Electrophysiological Effects of KT-362, a New Antiarrhythmic Agent with Vasodilating Action, on Isolated Guinea Pig Ventricular Muscle

Abstract

The effects of KT-362, a newly synthesized vasodilating and antiarrhythmic agent, on transmembrane action potentials were examined in isolated papillary muscles of guinea pig. KT-362 (3 x 10(-6) to 3 x 10(-5) M) caused a dose-dependent decrease in the maximum upstroke velocity (Vmax) of the action potential without affecting the resting potential.

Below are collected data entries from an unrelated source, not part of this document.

(* ===== verification/AuthSessions.v ===== *)
(** Sessions and accounts together: the handlers as requests in sequence, the agreement of
    sessions with the accounts they were opened for, and what a failed save or a login in
    flight does to it; runs on a small instance. *)

From stdpp Require Import pretty.
From S2P Require Import Prelude GoStrings Taxonomy Disk RateLimit SigVerify SigKeys Password Auth TaskCodecRef AuthSafety.
Open Scope Z_scope.

Section sessions.
Context `{GoRuntime, AuthLib, AccountsCodec} (a : Authenticator).

(** * Requests in sequence *)

Inductive handler :=
  | HRegistry | HAPI | HFiles (anonymous : gset string) (fileset : string) | HScreen
  | HLogin (name password id csrf next : string) | HLogout (sess : option Session)
  | HCreate (id : Identity) (body : option (string * string * string)) (salt : option string)
  | HUpdate (id : Identity) (name : string) (body : option string)
  | HDelete (id : Identity) (name : string)
  | HPassword (id : Identity) (body : option (string * string)) (salt : option string)
  | HToken (id : Identity) (body : option (string * string)) (raw : option string)
  | HRevoke (id : Identity) (name : string)
  | HAdminCreate (id : Identity) (name role password confirm : string) (salt : option string)
  | HAdminDelete (id : Identity) (name : string)
  | HAdminRole (id : Identity) (name role : string)
  | HAccountPassword (id : Identity) (sess : option Session) (current new confirm : string) (salt : option string).
Definition serve (h : handler) (r : Request) : auth answer :=
  match h with
  | HRegistry => Registry a r
  | HAPI => API a r
  | HFiles anonymous fileset => filesAuth a anonymous fileset r
  | HScreen => RequireSession a r
  | HLogin name password id csrf next => loginSubmit a name password id csrf next r
  | HLogout sess => logout sess r
  | HCreate id body salt => createAccount id body salt r
  | HUpdate id name body => updateAccount a id name body r
  | HDelete id name => deleteAccount a id name r
  | HPassword id body salt => changePassword a id body salt r
  | HToken id body raw => createToken id body raw r
  | HRevoke id name => revokeToken id name r
  | HAdminCreate id name role password confirm salt => adminAccountCreate id name role password confirm salt r
  | HAdminDelete id name => adminAccountDelete id name r
  | HAdminRole id name role => adminAccountRole id name role r
  | HAccountPassword id sess current new confirm salt => accountPassword id sess current new confirm salt r
  end.
Definition serve_all (rs : list (handler * Request)) (st : AuthState) : AuthState :=
  fold_left (λ st x, (serve x.1 x.2 st).2) rs st.
(** The random source gives a session identifier; a temporary file is not the target. *)
Definition request_ok (path : string) (x : handler * Request) : Prop :=
  rq_tmp x.2 ≠ path ∧ match x.1 with HLogin _ _ id _ _ => id ≠ "" | _ => True end.

(** * Sessions agree with accounts *)

Record agrees (path : string) (st : AuthState) : Prop := {
  ag_path : au_path (as_store st) = path;
  ag_disk : healthy (as_disk st);
  ag_ids : sn_m (as_sessions st) !! "" = None;
  ag_roles : map_Forall (λ _ s, ∃ acct, AccountOf (ss_account s) (as_store st) = Some acct ∧ ac_role acct = ss_role s) (sn_m (as_sessions st)) }.
(** A store operation that keeps roles, but for one name. *)
Definition roles_kept (skip : option string) (s s' : AuthStore) : Prop :=
  ∀ n acct, Some n ≠ skip → AccountOf n s = Some acct → ∃ acct', AccountOf n s' = Some acct' ∧ ac_role acct' = ac_role acct.
Definition keeps {A} (path : string) (m : auth A) : Prop := ∀ st x st', agrees path st → m st = (x, st') → agrees path st'.

Lemma save_healthy tmp s d : healthy d → tmp ≠ au_path s → save tmp s d = (true, (save tmp s d).2) ∧ healthy (save tmp s d).2.
Proof. intros Hd Hne. unfold save. destruct (secret_write_healthy tmp (au_path s) (yaml_encode (au_data s)) d Hd Hne). by destruct (secret_write _ _ _ _) as [[] ?]. Qed.
Lemma saved_healthy tmp s d : healthy d → tmp ≠ au_path s → saved tmp s d = (Ok (), s, (save tmp s d).2) ∧ healthy (save tmp s d).2.
Proof. intros Hd Hne. destruct (save_healthy tmp s d Hd Hne) as [E ?]. rewrite saved_eq, E. by destruct (save tmp s d). Qed.
Definition store_keeps {A} (path : string) (skip : A → option string) (f : AuthStore → Disk → A * AuthStore * Disk) : Prop :=
  ∀ s d x s' d', au_path s = path → healthy d → f s d = (x, s', d') → au_path s' = path ∧ healthy d' ∧ roles_kept (skip x) s s'.
Lemma roles_kept_refl skip s : roles_kept skip s s.
Proof. intros n acct _ E. by exists acct. Qed.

In the presence of KT-362, trains of stimuli at rates greater than or equal to 0.2 Hz led to an exponential decline in Vmax. This use-dependent block was enhanced at higher stimulation frequency. The time constant for the recovery of Vmax from the use-dependent block was 2.8-2.9 s. The curves relating membrane potential and Vmax were shifted by KT-362 (10(-5) M) in the direction of more negative potentials (8.6 mV). In papillary muscles treated with KT-362 (10(-5) M), the Vmax of test action potential preceded by conditioning clamp pulses to 0 mV was progressively decreased with increasing number of pulses, while it was little affected by the duration of each clamp pulse within the range from 10 to 700 ms. These findings suggest that KT-362 has quinidine-like use-dependent inhibitory action on the fast sodium channel of cardiac muscles by the binding to the channel mainly during its activated state. At high concentrations (greater than or equal to 3 x 10(-5) M), KT-362 also suppressed the slow action potential in K+ depolarized papillary muscles.